#### PROBLEM
Within the material below, transcribe exactly the lines from the one holding "by rewrite lookup_delete_ne." through the one holding "Definition with_title (title", keeping both ends and skipping the rest.

*** SUPPLIED ENTRIES Section Begins ***

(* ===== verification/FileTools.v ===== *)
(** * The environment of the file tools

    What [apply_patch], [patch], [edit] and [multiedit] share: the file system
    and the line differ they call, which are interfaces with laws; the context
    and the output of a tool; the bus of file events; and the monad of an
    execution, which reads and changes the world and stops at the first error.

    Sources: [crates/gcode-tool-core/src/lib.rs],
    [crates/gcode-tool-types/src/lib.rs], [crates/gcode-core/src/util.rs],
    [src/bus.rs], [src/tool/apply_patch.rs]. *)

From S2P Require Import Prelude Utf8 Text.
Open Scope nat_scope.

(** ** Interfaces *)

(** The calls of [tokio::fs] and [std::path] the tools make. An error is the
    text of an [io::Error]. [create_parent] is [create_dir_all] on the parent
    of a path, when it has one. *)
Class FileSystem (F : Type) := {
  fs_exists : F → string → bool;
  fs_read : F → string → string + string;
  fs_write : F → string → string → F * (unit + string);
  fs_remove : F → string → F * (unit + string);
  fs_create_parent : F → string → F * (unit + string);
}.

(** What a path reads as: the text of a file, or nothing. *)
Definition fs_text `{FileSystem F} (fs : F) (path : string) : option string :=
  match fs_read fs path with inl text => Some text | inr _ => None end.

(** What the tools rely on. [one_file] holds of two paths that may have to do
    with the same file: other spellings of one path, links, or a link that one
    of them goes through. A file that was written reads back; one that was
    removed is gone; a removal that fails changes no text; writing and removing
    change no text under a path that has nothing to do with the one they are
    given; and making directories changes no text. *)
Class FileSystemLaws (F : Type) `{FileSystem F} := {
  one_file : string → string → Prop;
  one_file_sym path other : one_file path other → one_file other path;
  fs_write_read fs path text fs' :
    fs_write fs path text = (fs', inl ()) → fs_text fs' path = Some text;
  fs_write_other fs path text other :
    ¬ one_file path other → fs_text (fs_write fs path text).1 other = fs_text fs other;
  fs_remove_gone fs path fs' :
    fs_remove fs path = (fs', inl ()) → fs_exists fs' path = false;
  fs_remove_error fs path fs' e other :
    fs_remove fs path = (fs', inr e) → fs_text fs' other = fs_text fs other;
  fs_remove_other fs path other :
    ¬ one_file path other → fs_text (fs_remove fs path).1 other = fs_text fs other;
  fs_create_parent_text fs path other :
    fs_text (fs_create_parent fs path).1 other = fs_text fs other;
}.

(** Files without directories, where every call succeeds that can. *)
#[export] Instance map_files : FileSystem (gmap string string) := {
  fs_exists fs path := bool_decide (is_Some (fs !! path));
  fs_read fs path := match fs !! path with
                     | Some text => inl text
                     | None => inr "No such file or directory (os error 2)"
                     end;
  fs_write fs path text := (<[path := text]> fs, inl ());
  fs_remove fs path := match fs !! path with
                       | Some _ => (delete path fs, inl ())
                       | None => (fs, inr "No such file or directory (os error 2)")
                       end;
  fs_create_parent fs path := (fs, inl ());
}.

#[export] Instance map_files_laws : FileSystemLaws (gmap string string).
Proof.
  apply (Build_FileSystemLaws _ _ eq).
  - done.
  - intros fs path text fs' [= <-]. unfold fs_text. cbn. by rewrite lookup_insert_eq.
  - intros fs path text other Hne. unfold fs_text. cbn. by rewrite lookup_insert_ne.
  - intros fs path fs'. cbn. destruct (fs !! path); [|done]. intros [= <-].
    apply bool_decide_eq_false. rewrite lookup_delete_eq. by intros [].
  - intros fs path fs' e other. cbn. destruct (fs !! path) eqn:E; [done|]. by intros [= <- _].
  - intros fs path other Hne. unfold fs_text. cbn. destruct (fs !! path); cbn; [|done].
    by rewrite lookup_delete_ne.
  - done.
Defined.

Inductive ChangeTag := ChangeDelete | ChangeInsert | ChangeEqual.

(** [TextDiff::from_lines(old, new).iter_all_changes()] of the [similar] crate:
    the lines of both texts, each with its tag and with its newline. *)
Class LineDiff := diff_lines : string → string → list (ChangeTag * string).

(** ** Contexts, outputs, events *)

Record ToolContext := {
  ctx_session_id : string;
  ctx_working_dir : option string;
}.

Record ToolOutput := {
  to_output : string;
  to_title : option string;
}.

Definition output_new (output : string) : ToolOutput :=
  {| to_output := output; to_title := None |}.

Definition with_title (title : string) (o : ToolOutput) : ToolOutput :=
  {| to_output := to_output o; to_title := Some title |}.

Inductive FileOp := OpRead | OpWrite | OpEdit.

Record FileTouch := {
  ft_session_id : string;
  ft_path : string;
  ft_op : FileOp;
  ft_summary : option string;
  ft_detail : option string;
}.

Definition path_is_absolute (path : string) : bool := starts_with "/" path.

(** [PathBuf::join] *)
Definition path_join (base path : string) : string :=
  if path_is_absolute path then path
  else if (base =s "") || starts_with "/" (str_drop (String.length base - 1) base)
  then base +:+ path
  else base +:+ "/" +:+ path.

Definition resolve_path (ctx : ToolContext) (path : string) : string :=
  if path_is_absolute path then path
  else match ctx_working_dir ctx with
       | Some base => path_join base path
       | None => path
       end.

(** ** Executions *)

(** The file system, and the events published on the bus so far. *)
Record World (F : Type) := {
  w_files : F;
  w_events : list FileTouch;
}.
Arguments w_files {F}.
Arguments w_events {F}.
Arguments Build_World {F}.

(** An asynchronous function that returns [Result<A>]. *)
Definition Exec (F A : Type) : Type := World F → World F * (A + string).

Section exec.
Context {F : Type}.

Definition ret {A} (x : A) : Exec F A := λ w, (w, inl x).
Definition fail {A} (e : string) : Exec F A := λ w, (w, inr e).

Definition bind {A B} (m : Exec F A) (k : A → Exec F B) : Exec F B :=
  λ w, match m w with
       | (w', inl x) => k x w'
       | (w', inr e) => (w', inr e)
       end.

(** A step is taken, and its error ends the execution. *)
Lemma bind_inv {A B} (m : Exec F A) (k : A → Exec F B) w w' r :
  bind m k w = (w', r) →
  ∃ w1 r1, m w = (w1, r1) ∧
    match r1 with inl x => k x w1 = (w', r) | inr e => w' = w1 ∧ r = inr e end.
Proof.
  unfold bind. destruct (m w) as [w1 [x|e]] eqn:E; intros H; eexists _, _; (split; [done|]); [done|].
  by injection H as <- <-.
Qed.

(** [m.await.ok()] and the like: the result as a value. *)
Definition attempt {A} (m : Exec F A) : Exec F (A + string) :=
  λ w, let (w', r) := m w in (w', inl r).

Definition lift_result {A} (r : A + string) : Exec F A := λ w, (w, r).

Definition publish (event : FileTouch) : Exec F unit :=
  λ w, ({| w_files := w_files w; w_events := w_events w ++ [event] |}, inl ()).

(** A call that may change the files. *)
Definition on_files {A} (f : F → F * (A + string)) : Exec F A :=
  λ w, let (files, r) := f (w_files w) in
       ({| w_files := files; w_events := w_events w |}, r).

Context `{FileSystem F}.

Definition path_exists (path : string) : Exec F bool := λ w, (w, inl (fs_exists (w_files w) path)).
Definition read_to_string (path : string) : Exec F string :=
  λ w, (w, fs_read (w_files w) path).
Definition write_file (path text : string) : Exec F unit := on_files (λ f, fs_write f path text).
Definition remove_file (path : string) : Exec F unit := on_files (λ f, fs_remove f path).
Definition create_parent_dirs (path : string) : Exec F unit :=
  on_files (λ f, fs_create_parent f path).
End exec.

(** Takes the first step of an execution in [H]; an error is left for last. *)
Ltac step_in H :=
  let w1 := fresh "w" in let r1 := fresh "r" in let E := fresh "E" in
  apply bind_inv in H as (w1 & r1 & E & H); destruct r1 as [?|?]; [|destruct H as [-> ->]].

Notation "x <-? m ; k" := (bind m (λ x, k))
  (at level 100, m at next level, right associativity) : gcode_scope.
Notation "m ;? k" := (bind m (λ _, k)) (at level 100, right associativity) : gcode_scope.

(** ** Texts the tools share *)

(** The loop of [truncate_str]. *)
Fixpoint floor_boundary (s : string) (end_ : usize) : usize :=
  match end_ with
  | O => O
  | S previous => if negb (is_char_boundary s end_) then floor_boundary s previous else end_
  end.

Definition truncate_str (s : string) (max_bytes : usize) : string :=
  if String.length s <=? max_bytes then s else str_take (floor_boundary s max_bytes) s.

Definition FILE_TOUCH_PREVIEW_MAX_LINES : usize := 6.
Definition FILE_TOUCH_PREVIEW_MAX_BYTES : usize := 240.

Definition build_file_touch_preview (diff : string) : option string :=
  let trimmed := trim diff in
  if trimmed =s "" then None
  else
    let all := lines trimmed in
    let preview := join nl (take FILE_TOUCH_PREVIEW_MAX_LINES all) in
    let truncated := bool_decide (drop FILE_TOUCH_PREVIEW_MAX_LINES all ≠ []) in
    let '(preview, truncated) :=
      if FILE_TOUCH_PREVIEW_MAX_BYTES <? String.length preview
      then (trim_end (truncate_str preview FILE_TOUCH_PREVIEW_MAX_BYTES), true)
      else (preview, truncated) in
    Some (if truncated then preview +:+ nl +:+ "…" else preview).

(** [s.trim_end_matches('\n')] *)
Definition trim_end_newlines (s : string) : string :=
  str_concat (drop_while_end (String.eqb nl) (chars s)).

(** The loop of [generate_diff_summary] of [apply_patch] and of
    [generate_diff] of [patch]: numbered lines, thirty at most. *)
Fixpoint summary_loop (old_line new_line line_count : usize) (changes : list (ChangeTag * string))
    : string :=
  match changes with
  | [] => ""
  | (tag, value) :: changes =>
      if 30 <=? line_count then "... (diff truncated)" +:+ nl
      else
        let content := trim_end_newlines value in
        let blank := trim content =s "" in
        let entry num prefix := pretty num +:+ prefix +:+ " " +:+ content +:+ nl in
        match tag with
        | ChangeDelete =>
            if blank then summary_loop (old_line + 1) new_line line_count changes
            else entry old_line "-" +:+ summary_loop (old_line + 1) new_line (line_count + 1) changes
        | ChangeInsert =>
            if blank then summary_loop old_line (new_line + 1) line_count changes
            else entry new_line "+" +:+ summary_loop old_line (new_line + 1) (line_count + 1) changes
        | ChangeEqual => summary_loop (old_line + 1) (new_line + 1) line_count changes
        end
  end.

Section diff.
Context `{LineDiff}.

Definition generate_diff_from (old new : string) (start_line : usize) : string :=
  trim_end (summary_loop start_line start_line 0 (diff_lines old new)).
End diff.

*** SUPPLIED ENTRIES Section Ends ***

#### WRITTEN RESPONSE
    by rewrite lookup_delete_ne.
  - done.
Defined.

Inductive ChangeTag := ChangeDelete | ChangeInsert | ChangeEqual.

(** [TextDiff::from_lines(old, new).iter_all_changes()] of the [similar] crate:
    the lines of both texts, each with its tag and with its newline. *)
Class LineDiff := diff_lines : string → string → list (ChangeTag * string).

(** ** Contexts, outputs, events *)

Record ToolContext := {
  ctx_session_id : string;
  ctx_working_dir : option string;
}.

Record ToolOutput := {
  to_output : string;
  to_title : option string;
}.

Definition output_new (output : string) : ToolOutput :=
  {| to_output := output; to_title := None |}.

Definition with_title (title : string) (o : ToolOutput) : ToolOutput :=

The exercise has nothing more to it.